Let $X = (X_1, \ldots, X_n)$ be independently and Normally distributed with common mean $0$ and common standard deviation $\sigma$. The ratio
$$Z = \frac{X_1}{\sqrt{X_1^2 + \cdots + X_n^2}} = \frac{X\cdot \nu}{|X||\nu|}$$
for $\nu = (1, 0, \ldots, 0)$ is the correlation coefficient of $X$ and $\nu$. We could just as well replace $\nu$ with an independent multinormal vector $Y$ having the same distribution as $X$, because the correlation coefficient is the cosine of the angle and the distribution of the angle between independent $X$ and $Y$ is the distribution of the angle between $X$ and any fixed vector (we may rotate $Y$ into that fixed vector without changing the distribution of $X$). If you have any trouble believing this, consider the case $n=2$, where the claim is that the distribution of the angle made between a random point on the circle and the y-axis is the same as the distribution of the angle made between two random points on the circle.
Consequently, $Z$ has the same distribution as the sample correlation coefficient for a sample of size $n+1$ from a Binormal distribution with correlation parameter $\rho=0$. (The sample size is one greater than $n$ because in computing the sample correlation, one degree of freedom is lost through the centering process.) We may therefore avail ourselves of the well known result that this distribution has pdf
$$f(z) = \frac{(1-z^2)^{(n+1-4)/2}}{B(\frac{1}{2}, \frac{n+1-2}{2})} = \frac{(1-z^2)^{(n-3)/2}}{2^{n-2} B(\frac{n-1}{2},\frac{n-1}{2})}.$$
This is a Beta$(\frac{n-1}{2},\frac{n-1}{2})$ distribution scaled to the interval $[-1, 1]$.

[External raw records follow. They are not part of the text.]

#[global] Instance outcome_ret E : MRet (outcome E) := fun A a => Ok a.
#[global] Instance outcome_bind E : MBind (outcome E) :=
  fun A B f m => match m with Ok a => f a | Err e => Err e end.

Definition guard_ok {E} (b : bool) (e : E) : outcome E unit := if b then Ok tt else Err e.

Lemma outcome_bind_ok {E A B} (m : outcome E A) (f : A -> outcome E B) b :
  m ≫= f = Ok b -> exists a, m = Ok a /\ f a = Ok b.
Proof. destruct m; [eauto|discriminate]. Qed.

Lemma bind_Ok {E A B} (a : A) (f : A -> outcome E B) : (Ok a ≫= f) = f a.
Proof. done. Qed.

Lemma guard_ok_inv {E} b (e : E) u : guard_ok b e = Ok u -> b = true.
Proof. destruct b; [done|discriminate]. Qed.

(** Decomposes the success of a chain of fallible host steps. *)
Ltac inv_ok H :=
  repeat match type of H with
  | _ ≫= _ = Ok _ =>
      let a := fresh "a" in let H1 := fresh "Hok" in
      apply outcome_bind_ok in H; destruct H as (a & H1 & H);
      try (apply guard_ok_inv in H1; bool_prop)
  end.

(** Code that reads and writes a state [S] and may raise a fault. *)
Definition M (S E A : Type) : Type := S -> outcome E (A * S).

#[global] Instance M_ret S E : MRet (M S E) := fun A a s => Ok (a, s).
#[global] Instance M_bind S E : MBind (M S E) :=
  fun A B f m s => match m s with Ok (a, s') => f a s' | Err e => Err e end.

Section MonadOps.
Context {S E : Type}.

Definition gets {A} (f : S -> A) : M S E A := fun s => Ok (f s, s).
Definition modify (f : S -> S) : M S E unit := fun s => Ok (tt, f s).
Definition fault {A} (e : E) : M S E A := fun _ => Err e.
Definition check (b : bool) (e : E) : M S E unit := if b then mret tt else fault e.
Definition when (b : bool) (m : M S E unit) : M S E unit := if b then m else mret tt.

(** [for (i = lo; i < hi; ++i) body(i)]. *)
Fixpoint for_loop (n : nat) (i : Z) (body : Z -> M S E unit) : M S E unit :=
  match n with
  | O => mret tt
  | Datatypes.S n' => body i ≫= fun _ => for_loop n' (i + 1) body
  end.
Definition for_range (lo hi : Z) (body : Z -> M S E unit) : M S E unit :=
  for_loop (Z.to_nat (hi - lo)) lo body.
(** The same when every core runs once. *)
Lemma run_blocks_once (core : Z -> G -> outcome E G) (I : (Z -> Prop) -> G -> Prop) order :
  NoDup order ->
  (forall D b g, b ∈ order -> ~ D b -> I D g -> exists g', core b g = Ok g' /\ I (fun x => D x \/ x = b) g') ->
  (forall D D' g, (forall x, D x <-> D' x) -> I D g -> I D' g) ->
  forall D g, (forall b, b ∈ order -> ~ D b) -> I D g -> exists g', run_blocks core order g = Ok g' /\ I (fun x => D x \/ x ∈ order) g'.
Proof.
  induction order as [|b order IH]; intros Hnd Hc Hext D g HD HI; simpl.
  - exists g. split; [done|]. revert HI. apply Hext. set_solver.
  - apply list.NoDup_cons in Hnd as [Hb Hnd]. destruct (Hc D b g ltac:(set_solver) (HD b ltac:(set_solver)) HI) as (g1 & -> & H1).
    destruct (IH Hnd ltac:(set_solver) Hext (fun x => D x \/ x = b) g1) as (g2 & Hrun & H2); [|done|].
    { intros x Hx [Hd| ->]; [by apply (HD x); [set_solver|]|done]. }
    exists g2. split; [exact Hrun|]. revert H2. apply Hext. set_solver.
Qed.
End Blocks.

(** The split [begin = min(b * per, total)], [end = min(begin + per, total)]
    with [per] the rounded-up share: core [r / per] has element [r]. *)
Lemma even_split_owner (n total b r : Z) :
  0 < n -> 0 <= b -> 0 <= r < total ->
  let per := (total + n - 1) / n in
  let begin := Z.min (b * per) total in
  let end_ := Z.min (begin + per) total in
  0 < per /\ 0 <= r / per < n /\ (begin <= r < end_ <-> b = r / per).
Proof.
  intros Hn Hb Hr per begin end_. pose proof (ceil_quot_spec total n ltac:(lia) Hn) as (H1 & H2 & H3).
  rewrite quot_nonneg_div in H1, H2, H3 by lia. fold per in H1, H2, H3.
  assert (0 < per) as Hper by nia. pose proof (Z.div_mod r per ltac:(lia)). pose proof (Z.mod_pos_bound r per Hper).
  pose proof (Z.div_pos r per ltac:(lia) Hper). split; [done|]. split; [nia|]. split.
  - subst begin end_. intros Hin. destruct (Z.lt_trichotomy b (r / per)) as [Hlt|[?|Hlt]]; [|done|]; nia.
  - subst begin end_. intros ->. nia.
Qed.
(* ===== verification/TilingContext.v ===== *)
(** What host tiling code sees of the framework: the tiling context of an
    operator call, and the error conventions of the tiling functions.

    The context belongs to the CANN runtime, which is not part of the
    repository: it is an argument of every tiling function, and the theorems
    hold for every context. *)

From S2P Require Import Prelude AscendC.

Inductive DataType : Type :=
  | DT_FLOAT
  | DT_FLOAT16
  | DT_BF16
  | DT_INT8
  | DT_INT32
  | DT_UINT32
  | DT_INT64
  | DT_UNDEFINED.

#[global] Instance DataType_eq_dec : EqDecision DataType.
Proof. solve_decision. Defined.

(** A tensor argument as the host sees it: a null pointer, or a tensor whose
    data pointer may itself be null (the values are not known at tiling time). *)
Definition HostTensor : Type := option (option (tensor Z)).

Record PlatformInfo : Type := {
  GetCoreNumAiv : Z;
  GetCoreNum : Z;
  GetCoreMemSizeUB : Z }.

(** [None] stands for a null pointer. *)
Record TilingContext : Type := {
  GetPlatformInfoPtr : option PlatformInfo;
  GetInputShape : Z -> option (list Z);
  GetOptionalInputShape : Z -> option (list Z);
  GetOutputShape : Z -> option (list Z);
  GetInputDesc : Z -> option DataType;
  GetOptionalInputDesc : Z -> option DataType;
  GetOutputDesc : Z -> option DataType;
  GetOptionalInputTensor : Z -> HostTensor;
  HasAttrs : bool;
  GetAttrInt : Z -> option Z;
  HasTilingData : bool;
  HasWorkspaceSizes : bool;
  SetScheduleModeOk : bool }.

(** Tiling functions report failure with [ge::GRAPH_FAILED] and a log line; some
    use a pointer, a divisor or an index without checking it.  A [while] loop of
    the host that exceeds the bound it is given ends in [HostLoopBound]. *)
Inductive tiling_error : Type :=
  | GRAPH_FAILED (log : string)
  | NullDereference (what : string)
  | DivideByZero
  | VectorIndex
  | HostLoopBound.

Abbreviation HostM := (outcome tiling_error).

(** [OP_CHECK_IF(cond, OP_LOGE(...), return ge::GRAPH_FAILED)]. *)
Definition OP_CHECK_IF (cond : bool) (log : string) : HostM unit :=
  if cond then Err (GRAPH_FAILED log) else Ok tt.

(** [OP_CHECK_NULL_WITH_CONTEXT(context, ptr)]. *)
Definition OP_CHECK_NULL {A} (ptr : option A) (log : string) : HostM A :=
  match ptr with Some a => Ok a | None => Err (GRAPH_FAILED log) end.

(** [ptr->...] without a check. *)
Definition deref {A} (ptr : option A) (what : string) : HostM A :=
  match ptr with Some a => Ok a | None => Err (NullDereference what) end.

(** [a / b] and [a % b] on signed integers, where the divisor is not checked. *)
Definition c_quot (a b : Z) : HostM Z := if b =? 0 then Err DivideByZero else Ok (a /c b).
Definition c_rem (a b : Z) : HostM Z := if b =? 0 then Err DivideByZero else Ok (a %c b).

(** [shape.GetDimNum()] and [shape.GetDim(i)]. *)
Definition GetDimNum (shape : list Z) : Z := Z.of_nat (length shape).
Definition GetDim (shape : list Z) (i : Z) : Z := nth (Z.to_nat i) shape 0.

(** [EnsureNotScalar] of [common/src/tiling_base/tiling_util.cpp]. *)
Definition EnsureNotScalar (inShape : list Z) : list Z :=
  if GetDimNum inShape =? 0 then [1] else inShape.

(** Checks performed for each element of a range, in order. *)
Fixpoint check_each (l : list Z) (f : Z -> HostM unit) : HostM unit :=
  match l with
  | [] => Ok tt
  | i :: l' => f i ≫= fun _ => check_each l' f
  end.

Lemma OP_CHECK_IF_inv cond log u : OP_CHECK_IF cond log = Ok u -> cond = false.
Proof. destruct cond; [discriminate|done]. Qed.

Lemma OP_CHECK_NULL_inv {A} (p : option A) log a : OP_CHECK_NULL p log = Ok a -> p = Some a.
Proof. destruct p; simpl; congruence. Qed.

Lemma c_quot_inv a b q : c_quot a b = Ok q -> b <> 0 /\ q = a /c b.
Proof. unfold c_quot. destruct (b =? 0) eqn:E; intros [= <-]. bool_prop. done. Qed.

Lemma c_rem_inv a b q : c_rem a b = Ok q -> b <> 0 /\ q = a %c b.
Proof. unfold c_rem. destruct (b =? 0) eqn:E; intros [= <-]. bool_prop. done. Qed.

Lemma c_quot_pass a b : b <> 0 -> c_quot a b = Ok (a /c b).
Proof. intros Hb. unfold c_quot. by rewrite (proj2 (Z.eqb_neq _ _) Hb). Qed.

Lemma c_rem_pass a b : b <> 0 -> c_rem a b = Ok (a %c b).
Proof. intros Hb. unfold c_rem. by rewrite (proj2 (Z.eqb_neq _ _) Hb). Qed.

(** Running a chain of host steps forwards. *)
Lemma OP_CHECK_IF_pass {A} cond log (k : unit -> HostM A) : cond = false -> (OP_CHECK_IF cond log ≫= k) = k tt.
Proof. by intros ->. Qed.

Lemma OP_CHECK_NULL_pass {A B} (p : option A) log a (k : A -> HostM B) : p = Some a -> (OP_CHECK_NULL p log ≫= k) = k a.
Proof. by intros ->. Qed.

Lemma check_each_inv l f u i : check_each l f = Ok u -> i ∈ l -> exists v, f i = Ok v.
Proof.
  revert u. induction l as [|j l IH]; intros u Hok Hin; [set_solver|]. simpl in Hok.
  apply outcome_bind_ok in Hok as (v & Hv & Hok).
  apply elem_of_cons in Hin as [-> |Hin]; eauto.
Qed.

(** Inverts one successful host step. *)
Ltac inv_host H :=
  match type of H with
  | OP_CHECK_IF _ _ = Ok _ => apply OP_CHECK_IF_inv in H; bool_prop
  | OP_CHECK_NULL _ _ = Ok _ => apply OP_CHECK_NULL_inv in H
  | _ => idtac
  end.

(** Inverts a chain of successful host steps, one bind at a time. *)
Ltac inv_bind H :=
  let a := fresh "a" in let H1 := fresh "Hok" in
  apply outcome_bind_ok in H; destruct H as (a & H1 & H); inv_host H1.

If instead of $X_1$ we use any nonzero linear combination $Z_a = a_1 X_1 + \cdots + a_n X_n$, upon writing this as $|a|(\alpha_1 X_1 + \cdots + \alpha_n X_n)$ with $\alpha_1^2 + \cdots + \alpha_n^2=1$, the same argument applies with the same result, showing that $Z_a$ has the same distribution as $|a|Z$: it is a Beta distribution rescaled to the interval $[-|a|, |a|]$.